[PATCH v1 2/8] KVM: x86: PEBS output to Intel PT MSRs emulation

From: Luwei Kang
Date: Sun Oct 27 2019 - 07:12:44 EST


Intel new hardware introduces a mechanism to direct PEBS records
output into the Intel PT buffer that can be used for enabling PEBS
in KVM guest. This patch implements the registers read and write
emulation when PEBS is supported in KVM guest.

KMM needs to reprogram the counters when the value of these MSRs
be changed that to make sure it can take effect in hardware.
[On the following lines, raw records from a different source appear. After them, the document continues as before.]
Lemma others g l p e w r c d g' l' c' d' :
  GI g l p e (Run w :: r) c d ->
  (forall m, m <> work_node w -> m ∈ items p r -> m ∈ left g ->
     m ∈ left g' /\ refs g' !! m = refs g !! m /\ (m ∉ c -> m ∉ c') /\ (m ∈ d -> m ∈ d') /\ (sym g m -> sym g' m)) ->
  (forall t, t ∈ r -> locks t = 1 -> l' = l /\ forall k m, k <> work_node w -> k ∈ refs_of g' m <-> k ∈ refs_of g m) ->
  Forall (item_ok g' c') p /\ Forall (thread_ok g' l' c' d') r.
Proof.
  intros HG Hm Hl. pose proof (fun n => items_apart _ _ _ _ _ _ _ _ n HG) as Hap. setoid_rewrite elem_of_items in Hap.
  pose proof (gi_pending _ _ _ _ _ _ _ HG) as Hp. pose proof (gi_threads _ _ _ _ _ _ _ HG) as Ht. apply Forall_cons in Ht as [_ Ht]. rewrite Forall_forall in Hp. rewrite Forall_forall in Ht. split; apply Forall_forall.
  - intros n Hn. destruct (Hp n Hn) as (H1 & H2 & H3). destruct (Hm n) as (? & Hr & ? & _); [apply Hap; by left|apply elem_of_items; by left|done|].
    unfold item_ok. rewrite Hr. auto.
  - intros t Htr. apply (thread_ok_other g l c d); [| |by apply Ht].
    + intros n Hn Hleft. apply Hm; [apply Hap; right; by exists t|apply elem_of_items; right; by exists t|done].
    + intros Hlk. destruct (Hl t Htr Hlk) as [-> Hk]. split; [done|]. intros n m Hn. apply Hk, Hap. right. by exists t.
Qed.

(** No other thread holds the lock of the graph. *)
Lemma not_locked g p e t r c d : GI g false p e (t :: r) c d -> forall t', t' ∈ r -> locks t' = 1 -> False.
Proof.
  intros HG t' Ht' Hlk. pose proof (gi_locks _ _ _ _ _ _ _ HG) as Hl. cbn in Hl. apply list_elem_of_split in Ht' as (l1 & l2 & ->).
  rewrite sum_list_with_app in Hl. cbn in Hl. lia.
Qed.

Lemma locked_alone g p e n todo r c d : GI g true p e (Run (Release n todo) :: r) c d -> forall t', t' ∈ r -> locks t' = 1 -> False.
Proof.
  intros HG t' Ht' Hlk. pose proof (gi_locks _ _ _ _ _ _ _ HG) as Hl. cbn in Hl. apply list_elem_of_split in Ht' as (l1 & l2 & ->).
  rewrite sum_list_with_app in Hl. cbn in Hl. lia.
Qed.

Lemma GI_start g l p e n r c d :
  GI g l p e (Run (Start n) :: r) c d ->
  GI g l p e (Run (match refs g !! n with None => GetRefs n | Some _ => DoWork n end) :: r) c d.
Proof.
  intros []. assert (work_node (match refs g !! n with None => GetRefs n | Some _ => DoWork n end) = n) as Hw by (by destruct (refs g !! n)).
  assert (thread_items (Run (match refs g !! n with None => GetRefs n | Some _ => DoWork n end)) = [n]) as Hi by (cbn; by rewrite Hw).
  split; try done.
  - rewrite items_cons in gi_nodup0 |- *. by rewrite Hi.
  - apply Forall_cons in gi_threads0 as [(H1 & H2 & H3) Hr]. constructor; [|done]. cbn. destruct H3 as [H3|H3]; rewrite H3; done.
  - cbn in gi_locks0 |- *. rewrite <- gi_locks0. by destruct (refs g !! n).
  - setoid_rewrite items_cons. rewrite Hi. setoid_rewrite items_cons in gi_covered0. done.
Qed.

Lemma GI_getRefs g l p e n r c d :
  GI g l p e (Run (GetRefs n) :: r) c d -> GI g l p e (Run (AddRefs n (getEdges n ∖ {[n]})) :: r) c d.
Proof.
  intros []. split; try done. apply Forall_cons in gi_threads0 as [(H1 & H2 & H3) Hr]. by constructor.
Qed.

(** An item that throws is lost. *)
Lemma GI_throw g l p e w x r c d :
  GI g l p e (Run w :: r) c d -> locks (Run w) = 0 -> GI g l p e (Lock (Some (Some x)) :: r) c d.
Proof.
  intros [] Hl. split; try done.
  - rewrite items_cons in gi_nodup0 |- *. cbn. by apply NoDup_app in gi_nodup0 as (_ & _ & ?).
  - apply Forall_cons in gi_threads0 as [_ Hr]. by constructor.
  - cbn in *. lia.
  - right. by left.
Qed.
Signed-off-by: Luwei Kang <luwei.kang@xxxxxxxxx>
---
arch/x86/include/asm/kvm_host.h | 4 +++
arch/x86/include/asm/msr-index.h | 6 ++++
arch/x86/kvm/vmx/capabilities.h | 15 ++++++++++
arch/x86/kvm/vmx/pmu_intel.c | 63 ++++++++++++++++++++++++++++++++++++++--
4 files changed, 86 insertions(+), 2 deletions(-)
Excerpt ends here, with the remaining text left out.